Lemma uint_value_0 u : uint_value 0 u = Z.of_N (Pos.of_uint u).
Proof.
  induction u; cbn [uint_value Pos.of_uint]; try reflexivity; try exact IHu;
    cbn [Z.mul Z.add Z.of_N]; apply uint_value_acc.
Qed.

Lemma to_uint_value p : uint_value 0 (Pos.to_uint p) = Zpos p.
Proof. rewrite uint_value_0, DecimalPos.Unsigned.of_to. reflexivity. Qed.

Lemma string_of_uint_sign u :
  u <> Decimal.Nil ->
  strip_sign (NilEmpty.string_of_uint u) = (false, NilEmpty.string_of_uint u)
  /\ is_empty (NilEmpty.string_of_uint u) = false.
Proof. destruct u; intros H; [contradiction | split; reflexivity ..]. Qed.

(** The decimal text of an integer is a literal that denotes it. *)
Lemma encode_int_literal n :
  - 2 ^ 63 <= n < 2 ^ 63 -> int_literal (json.encode_int n) = Some n.
Proof.
  intros Hn.
  assert (E : syntax (json.encode_int n) = true /\ value (json.encode_int n) = n).
  { unfold json.encode_int, syntax, value. destruct n as [|p|p]; [split; reflexivity| |].
    - cbn [Z.to_int NilZero.string_of_int].
      pose proof (DecimalPos.Unsigned.to_uint_nonnil p) as Hnil.
      assert (Es : NilZero.string_of_uint (Pos.to_uint p) = NilEmpty.string_of_uint (Pos.to_uint p)).
      { destruct (Pos.to_uint p); [contradiction | reflexivity ..]. }
      rewrite Es. destruct (string_of_uint_sign _ Hnil) as [-> He]. cbn [snd].
      rewrite string_of_uint_digits. cbn [fst]. rewrite He.
      rewrite string_of_uint_value, to_uint_value. split; reflexivity.
    - cbn [Z.to_int NilZero.string_of_int].
      pose proof (DecimalPos.Unsigned.to_uint_nonnil p) as Hnil.
      assert (Es : NilZero.string_of_uint (Pos.to_uint p) = NilEmpty.string_of_uint (Pos.to_uint p)).
      { destruct (Pos.to_uint p); [contradiction | reflexivity ..]. }
      rewrite Es. destruct (string_of_uint_sign _ Hnil) as [_ He].
      cbn [strip_sign Ascii.eqb Bool.eqb snd].
      rewrite string_of_uint_digits. cbn [fst]. rewrite He.
      rewrite string_of_uint_value, to_uint_value. split; reflexivity. }
  destruct E as [Es Ev]. unfold int_literal. rewrite Es, Ev.
  destruct (Z.leb_spec (- 2 ^ 63) n); [|lia].
  destruct (Z.ltb_spec n (2 ^ 63)); [reflexivity | lia].
Qed.

End json_facts.

Module path_facts.
Import path.

Lemma has_slash_app pre s : has_slash (pre +:+ "/" +:+ s) = true.
Proof.
  induction pre as [|c pre IH]; [reflexivity|].
  change (String c pre +:+ "/" +:+ s) with (String c (pre +:+ "/" +:+ s)).
  cbn [has_slash]. rewrite IH. apply orb_true_r.
Qed.

(** What follows the last slash of [pre/s] is [s], when [s] has no slash. *)
Lemma trailing_segment_app pre s :
  has_slash s = false -> trailing_segment (pre +:+ "/" +:+ s) = s.
Proof.
  intros Hs. induction pre as [|c pre IH].
  - change ("" +:+ "/" +:+ s) with (String "/" s).
    cbn [trailing_segment]. rewrite Hs. reflexivity.
  - change (String c pre +:+ "/" +:+ s) with (String c (pre +:+ "/" +:+ s)).
    cbn [trailing_segment]. rewrite has_slash_app. exact IH.
Qed.

Lemma string_of_uint_no_slash u : has_slash (NilEmpty.string_of_uint u) = false.
Proof. induction u; cbn [NilEmpty.string_of_uint has_slash]; try reflexivity; exact IHu. Qed.

Lemma encode_int_no_slash n : has_slash (json.encode_int n) = false.
Proof.
  unfold json.encode_int.
  assert (H : forall u, has_slash (NilZero.string_of_uint u) = false).
  { intros u. pose proof (string_of_uint_no_slash u) as Hu.
    destruct u; [reflexivity | exact Hu ..]. }
  destruct (Z.to_int n); cbn [NilZero.string_of_int has_slash]; [apply H|].
  cbn [Ascii.eqb Bool.eqb orb]. apply H.
Qed.

End path_facts.

(** ** Further facts about [Atoi], the identifier map and header names *)

Module strconv_range.
Import strconv.

Lemma to_int_range z : - 2 ^ 63 <= to_int z < 2 ^ 63.
Proof.
  unfold to_int. pose proof (Z.mod_pos_bound (z + 2 ^ 63) (2 ^ 64) ltac:(lia)). lia.
Qed.

(** The value [Atoi] returns is an [int], with or without an error. *)
Lemma Atoi_range s : - 2 ^ 63 <= fst (Atoi s) < 2 ^ 63.
Proof.
  rewrite strconv_facts.Atoi_eq_cases, <- strconv_facts.Atoi_cases_int.
  apply to_int_range.
Qed.

(** [Atoi] succeeds exactly on the literals. *)
Lemma Atoi_ok_iff s n : Atoi s = (n, None) <-> decimal.int_literal s = Some n.
Proof.
  split; [|apply strconv_facts.Atoi_int_literal].
  intros H. destruct (decimal.int_literal s) as [m|] eqn:Hl.
  - apply strconv_facts.Atoi_int_literal in Hl. congruence.
  - apply strconv_facts.Atoi_not_literal in Hl. rewrite H in Hl. now elim Hl.
Qed.

End strconv_range.

Lemma isbn_map_lookup (l : list book.IndustryIdentifier) : forall (acc : gmap string string) ty,
  foldl (fun m item => <[book.Type_ item := book.Identifier item]> m) acc l !! ty
  = match last_identifier ty l with
    | Some x => Some x
    | None => acc !! ty
    end.
Proof.
  induction l as [|item l IH]; intros acc ty; [reflexivity|].
  cbn [foldl last_identifier]. rewrite IH.
  destruct (last_identifier ty l); [reflexivity|].
  destruct (String.eqb_spec (book.Type_ item) ty) as [->|Hne].
  - apply lookup_insert_eq.
  - now apply lookup_insert_ne.
Qed.

(** No allow-listed name is the canonical form of a header name: the
    canonical form of a token never starts with a lower-case letter. *)
Lemma Canonical_not_allow_listed name item :
  item ∈ incomingHeaders -> textproto.CanonicalMIMEHeaderKey name <> item.
Proof.
  intros Hin E.
  destruct (incomingHeaders_tokens item Hin) as [Hv _].
  assert (Hfirst : List.forallb (fun item =>
            match item with
            | EmptyString => false
            | String c _ => (97 <=? byte_val c) && (byte_val c <=? 122)
            end) incomingHeaders = true) by (vm_compute; reflexivity).
  rewrite List.forallb_forall in Hfirst.
  specialize (Hfirst item (proj1 (list_elem_of_In _ _) Hin)).
  unfold textproto.CanonicalMIMEHeaderKey in E.
  destruct (textproto.all_bytes textproto.validHeaderFieldByte name) eqn:Hn.
  - destruct name as [|c name]; [subst item; discriminate|].
    rewrite textproto_facts.canonicalize_cons in E. subst item.
    assert (Hc : forall c, negb ((97 <=? byte_val (byte_of (canon_byte true c)))
                                 && (byte_val (byte_of (canon_byte true c)) <=? 122)) = true).
    { apply textproto_facts.by_enumeration1. vm_compute. reflexivity. }
    specialize (Hc c). rewrite Hfirst in Hc. discriminate.
  - subst item. congruence.
Qed.

(** ** The header filter *)

Section ExtraForward.
Context {Ctx : Type}.
Implicit Types (req : Request Ctx).

(** X14. Every list in the map that [getForwardHeaders] returns is non-empty,
    and is the list the request holds under the canonical form of its
    key. *)
Theorem getForwardHeaders_values_nonempty req k vs :
  getForwardHeaders req !! k = Some vs ->
  vs <> [] /\ Header req !! textproto.CanonicalMIMEHeaderKey k = Some vs.
Proof.
  rewrite getForwardHeaders_lookup.
  destruct (decide (k ∈ incomingHeaders)); [|discriminate].
  unfold http.Values.
  destruct (Header req !! textproto.CanonicalMIMEHeaderKey k) as [ws|];
    cbn [default from_option id]; [|discriminate].
  destruct ws; [discriminate|]. intros [= <-]. split; [discriminate | reflexivity].
Qed.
○ ○ ○ ○ ○ ○ ○
Repeat exactly, and only, the lines of the records above, starting with the line that contains "Theorem getForwardHeaders_values_nonempty req" and ending with the final line, both included.

◆ Task response ◆
Theorem getForwardHeaders_values_nonempty req k vs :
  getForwardHeaders req !! k = Some vs ->
  vs <> [] /\ Header req !! textproto.CanonicalMIMEHeaderKey k = Some vs.
Proof.
  rewrite getForwardHeaders_lookup.
  destruct (decide (k ∈ incomingHeaders)); [|discriminate].
  unfold http.Values.
  destruct (Header req !! textproto.CanonicalMIMEHeaderKey k) as [ws|];
    cbn [default from_option id]; [|discriminate].
  destruct ws; [discriminate|]. intros [= <-]. split; [discriminate | reflexivity].
Qed.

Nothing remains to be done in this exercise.